[[ SUPPLIED RECORDS, beginning ]]

(* ===== verification/CDataModel.v ===== *)
(** * Data models of C

    [CDataModel] (include/revng/Support/CDataModel.h, lib/Support/CDataModel.cpp):
    the sizes of the standard types, and padding of sizes to words of the stack
    (include/revng/Support/AlignmentHelpers.h). *)

From S2P Require Import Prelude.
From stdpp Require Import strings.

Local Open Scope Z_scope.

(** ** Standard types *)

(* include/revng/Support/CDataModel.h:15-27 CStandardType *)
Inductive CStandardType : Set := Char | Short | Int | Long | LongLong | Float | Double | LongDouble | Count.

#[global] Instance CStandardType_eq_dec : EqDecision CStandardType.
Proof. solve_decision. Defined.

Definition standardTypes : list CStandardType := [Char; Short; Int; Long; LongLong; Float; Double; LongDouble; Count].

Definition raw (T : CStandardType) : Z :=
  match T with
  | Char => 0 | Short => 1 | Int => 2 | Long => 3 | LongLong => 4 | Float => 5 | Double => 6 | LongDouble => 7 | Count => 8
  end.

(* include/revng/Support/CDataModel.h:33-35 isIntegerType *)
Definition isIntegerType (T : CStandardType) : bool := (raw Char <=? raw T) && (raw T <=? raw LongLong).

(* include/revng/Support/CDataModel.h:37-39 isFloatingPointType *)
Definition isFloatingPointType (T : CStandardType) : bool := (raw Float <=? raw T) && (raw T <=? raw LongDouble).

(* include/revng/Support/CDataModel.h:29-31 CStandardTypeName *)
Definition CStandardTypeName : list string :=
  ["char"; "short"; "int"; "long"; "long long"; "float"; "double"; "long double"]%string.

(* include/revng/Support/CDataModel.h:41-51 findCStandardType *)
Definition findCStandardType (Name : string) : option CStandardType :=
  i ← fst <$> list_find (λ n, n = Name) CStandardTypeName; standardTypes !! i.

(** ** The model *)

(* include/revng/Support/CDataModel.h:53-59 CDataModel *)
Record CDataModel := mkDataModel {
  PointerSize : Z;
  StandardTypeSize : CStandardType → Z;
  ExtendedIntegerSizeMask : Z;
}.

(** The sizes are 8-bit integers. *)
(* include/revng/Support/CDataModel.h:86-88 CDataModel::setStandardTypeSize *)
Definition setStandardTypeSize (T : CStandardType) (Size : Z) (DM : CDataModel) : CDataModel :=
  mkDataModel (PointerSize DM) (λ U, if decide (U = T) then wrap 8 Size else StandardTypeSize DM U) (ExtendedIntegerSizeMask DM).

(* lib/Support/CDataModel.cpp:7-19 CDataModel::getDefaultDataModel *)
Definition getDefaultDataModel (PointerSize : Z) : CDataModel :=
  let PointerSize := wrap 8 PointerSize in
  foldl (λ DM e, setStandardTypeSize e.1 e.2 DM) (mkDataModel PointerSize (λ _, 0) 0)
    [(Char, 1); (Short, 2); (Int, if PointerSize <=? 2 then 2 else 4); (Long, if PointerSize <=? 4 then 4 else 8);
     (LongLong, 8); (Float, 4); (Double, 8); (LongDouble, 8)].

(* include/revng/Support/CDataModel.h:172-174 CDataModel::next *)
Definition next (T : CStandardType) : CStandardType :=
  match T with
  | Char => Short | Short => Int | Int => Long | Long => LongLong | LongLong => Float | Float => Double
  | Double => LongDouble | LongDouble | Count => Count
  end.

Section queries.
  Context (DM : CDataModel).

Notation getSize := (StandardTypeSize DM).

(** The loops over the integer types, of which there are five. *)
(* include/revng/Support/CDataModel.h:127-128 CDataModel::getStandardIntegerRange *)
Fixpoint firstAtLeast (n : nat) (Size : Z) (Min : CStandardType) : CStandardType :=
  match n with
  | O => Min
  | S n => if (raw Min <=? raw LongLong) && (getSize Min <? Size) then firstAtLeast n Size (next Min) else Min
  end.

(* include/revng/Support/CDataModel.h:134-136 CDataModel::getStandardIntegerRange *)
Fixpoint lastAtMost (n : nat) (Size : Z) (Max : CStandardType) : CStandardType :=
  match n with
  | O => Max
  | S n => if (raw Max <? raw LongLong) && (getSize (next Max) <=? Size) then lastAtMost n Size (next Max) else Max
  end.

(* include/revng/Support/CDataModel.h:124-139 CDataModel::getStandardIntegerRange *)
Definition getStandardIntegerRange (Size : Z) : option (CStandardType * CStandardType) :=
  let Min := firstAtLeast 5 Size Char in
  if raw LongLong <? raw Min then None
  else Some (Min, lastAtMost 5 Size Min).

(* include/revng/Support/CDataModel.h:141-144 CDataModel::getStandardIntegerSizeMask *)
Definition getStandardIntegerSizeMask : Z :=
  Z.lor (Z.lor (Z.lor (Z.lor (getSize Char) (getSize Short)) (getSize Int)) (getSize Long)) (getSize LongLong).

(* include/revng/Support/CDataModel.h:146-148 CDataModel::getSuportedIntegerSizeMask *)
Definition getSuportedIntegerSizeMask : Z := Z.lor getStandardIntegerSizeMask (ExtendedIntegerSizeMask DM).

(** [std::has_single_bit] and [llvm::isPowerOf2_64]. *)
Definition hasSingleBit (z : Z) : bool := negb (z =? 0) && (Z.land z (z - 1) =? 0).

(* include/revng/Support/CDataModel.h:151-154 CDataModel::isSupportedIntegerSize *)
Definition isSupportedIntegerSize (Size : Z) : outcome bool :=
  revng_assert (hasSingleBit Size);; Ok (negb (Z.land getSuportedIntegerSizeMask Size =? 0)).

(* lib/Support/CDataModel.cpp:21-44 CDataModel::verify *)
Definition verify : bool :=
  if getSize Char <? 1 then false
  else if (getSize Short <? 2) || (getSize Short <? getSize Char) then false
  else if (getSize Int <? 2) || (getSize Int <? getSize Short) then false
  else if (getSize Long <? 4) || (getSize Long <? getSize Int) then false
  else if (getSize LongLong <? 8) || (getSize LongLong <? getSize Long) then false
  else if getSize Double <? getSize Float then false
  else if getSize LongDouble <? getSize Double then false
  else true.

(** ** Facts *)

(** The sizes of the integer types of a model that verifies increase. *)
Lemma verify_sizes :
  verify = true →
  1 ≤ getSize Char ∧ 2 ≤ getSize Short ∧ getSize Char ≤ getSize Short ≤ getSize Int ∧
  getSize Int ≤ getSize Long ≤ getSize LongLong ∧ 4 ≤ getSize Long ∧ 8 ≤ getSize LongLong.
Proof. unfold verify. repeat case_match; try done. intros _. rewrite ?orb_false_iff, ?Z.ltb_ge in *. lia. Qed.
End queries.

Lemma default_verifies p : verify (getDefaultDataModel p) = true.
Proof. unfold getDefaultDataModel. cbn. by repeat case_match. Qed.

(** The types of the size that is asked for, when there are some. *)
Lemma getStandardIntegerRange_exact DM Size T :
  verify DM = true → isIntegerType T = true → StandardTypeSize DM T = Size →
  ∃ Min Max, getStandardIntegerRange DM Size = Some (Min, Max) ∧
    ∀ U, isIntegerType U = true → (StandardTypeSize DM U = Size ↔ raw Min ≤ raw U ≤ raw Max).
Proof.
  intros (H1 & H2 & H3 & H4 & H5 & H6)%verify_sizes HT HS. unfold getStandardIntegerRange. cbn.
  assert (∀ Min Max, (∀ U, U ∈ [Char; Short; Int; Long; LongLong] → (StandardTypeSize DM U = Size ↔ raw Min ≤ raw U ≤ raw Max)) →
    ∀ U, isIntegerType U = true → (StandardTypeSize DM U = Size ↔ raw Min ≤ raw U ≤ raw Max)) as Hall.
  { intros Min Max H U HU. apply H. destruct U; try done; set_solver. }
  repeat match goal with |- context [?a <? Size] => destruct (Z.ltb_spec a Size) end;
    cbn; try (destruct T; cbn in HT; (done || lia));
    repeat match goal with |- context [?a <=? Size] => destruct (Z.leb_spec a Size); cbn end;
    do 2 eexists; (split; [reflexivity|]); apply Hall; intros U HU;
    repeat (apply elem_of_cons in HU as [->|HU]); try (by apply elem_of_nil in HU); cbn; destruct T; cbn in HT; try done; lia.
Qed.

(** There is also a range when no type has the size: that of a bigger type. *)
Fact range_of_no_size : getStandardIntegerRange (getDefaultDataModel 8) 3 = Some (Int, Int).
Proof. reflexivity. Qed.

(** ** Words of the stack *)

(* include/revng/Support/AlignmentHelpers.h:26-38 paddedSizeOnStack *)
Definition paddedSizeOnStack (RealSize RegisterSize : Z) : outcome Z :=
  revng_assert (hasSingleBit RegisterSize);;
  revng_assert (negb (RealSize =? 0));;
  if RealSize <=? RegisterSize then Ok RegisterSize
  else Ok (Z.land (wrap 64 (RealSize + (RegisterSize - 1))) (Z.lxor (Z.ones 64) (RegisterSize - 1))).

(** ** Sizes on the stack *)

Lemma hasSingleBit_pow z : in_width 64 z → hasSingleBit z = true → ∃ k, 0 ≤ k < 64 ∧ z = 2 ^ k.
Proof.
  intros [H0 H1] H. unfold hasSingleBit in H. apply andb_true_iff in H as [Hz%negb_true_iff%Z.eqb_neq Hl%Z.eqb_eq].
  exists (Z.log2 z). assert (0 < z) as Hp by lia. pose proof (Z.log2_spec z Hp) as [HL HU].
  assert (Z.log2 z < 64) by (apply Z.log2_lt_pow2; lia). split; [split; [apply Z.log2_nonneg|done]|].
  destruct (Z.eq_dec z (2 ^ Z.log2 z)) as [|Hn]; [done|]. exfalso.
  assert (Z.testbit (Z.land z (z - 1)) (Z.log2 z) = true) as Ht; [|by rewrite Hl, Z.bits_0 in Ht].
  rewrite Z.land_spec, Z.bit_log2 by done. cbn.
  assert (1 < z) by (destruct (Z.eq_dec z 1) as [->|]; [done|lia]).
  assert (Z.log2 (z - 1) = Z.log2 z) as <-; [|apply Z.bit_log2; lia]. apply Z.log2_unique; [apply Z.log2_nonneg|lia].
Qed.

Lemma pow_hasSingleBit k : 0 ≤ k → hasSingleBit (2 ^ k) = true.
Proof.
  intros Hk. unfold hasSingleBit. assert (0 < 2 ^ k) by (apply Z.pow_pos_nonneg; lia).
  apply andb_true_iff. split; [by apply negb_true_iff, Z.eqb_neq; lia|]. apply Z.eqb_eq.
  replace (2 ^ k - 1) with (Z.ones k) by (rewrite Z.ones_equiv; lia).
  rewrite Z.land_ones by done. apply Z.mod_same. lia.
Qed.

Lemma align_down x k : 0 ≤ k < 64 → in_width 64 x → Z.land x (Z.lxor (Z.ones 64) (2 ^ k - 1)) = x - x mod 2 ^ k.
Proof.
  intros Hk Hx. assert (0 < 2 ^ k) by (apply Z.pow_pos_nonneg; lia).
  replace (2 ^ k - 1) with (Z.ones k) by (rewrite Z.ones_equiv; lia). transitivity (Z.ldiff x (Z.ones k)).
  - apply Z.bits_inj'. intros i Hi. rewrite Z.land_spec, Z.lxor_spec, Z.ldiff_spec.
    destruct (Z.lt_ge_cases i 64); [rewrite (Z.ones_spec_low 64) by lia; by destruct (Z.testbit _ i)|].
    rewrite (testbit_high 64 x i) by done. done.
  - rewrite Z.ldiff_ones_r, Z.shiftl_mul_pow2, Z.shiftr_div_pow2 by lia. pose proof (Z.div_mod x (2 ^ k)). lia.
Qed.

(** The padded size is the least multiple of the word that holds the value. *)
Lemma paddedSize_spec s k r :
  0 ≤ k < 64 → 0 < s → s + 2 ^ k ≤ 2 ^ 64 → paddedSizeOnStack s (2 ^ k) = Ok r →
  s ≤ r < s + 2 ^ k ∧ (2 ^ k | r).
Proof.
  intros Hk Hs Hb. assert (0 < 2 ^ k) by (apply Z.pow_pos_nonneg; lia).
  unfold paddedSizeOnStack. rewrite pow_hasSingleBit by lia. cbn. destruct (Z.eqb_spec s 0); [lia|]. cbn.
  destruct (Z.leb_spec s (2 ^ k)); intros [= <-]; [split; [lia|by exists 1; lia]|].
  rewrite wrap_small by (unfold in_width; lia). rewrite align_down by (done || (unfold in_width; lia)).
  pose proof (Z.mod_pos_bound (s + (2 ^ k - 1)) (2 ^ k)). pose proof (Z.div_mod (s + (2 ^ k - 1)) (2 ^ k)).
  split; [lia|]. exists ((s + (2 ^ k - 1)) / 2 ^ k). lia.
Qed.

[[ SUPPLIED RECORDS, end ]]

What is needed is an exact repetition of the lines from the first line of the records through the line containing "From S2P Require Import Prelude.", both ends included, and nothing more.

(* ===== verification/CDataModel.v ===== *)
(** * Data models of C

    [CDataModel] (include/revng/Support/CDataModel.h, lib/Support/CDataModel.cpp):
    the sizes of the standard types, and padding of sizes to words of the stack
    (include/revng/Support/AlignmentHelpers.h). *)

From S2P Require Import Prelude.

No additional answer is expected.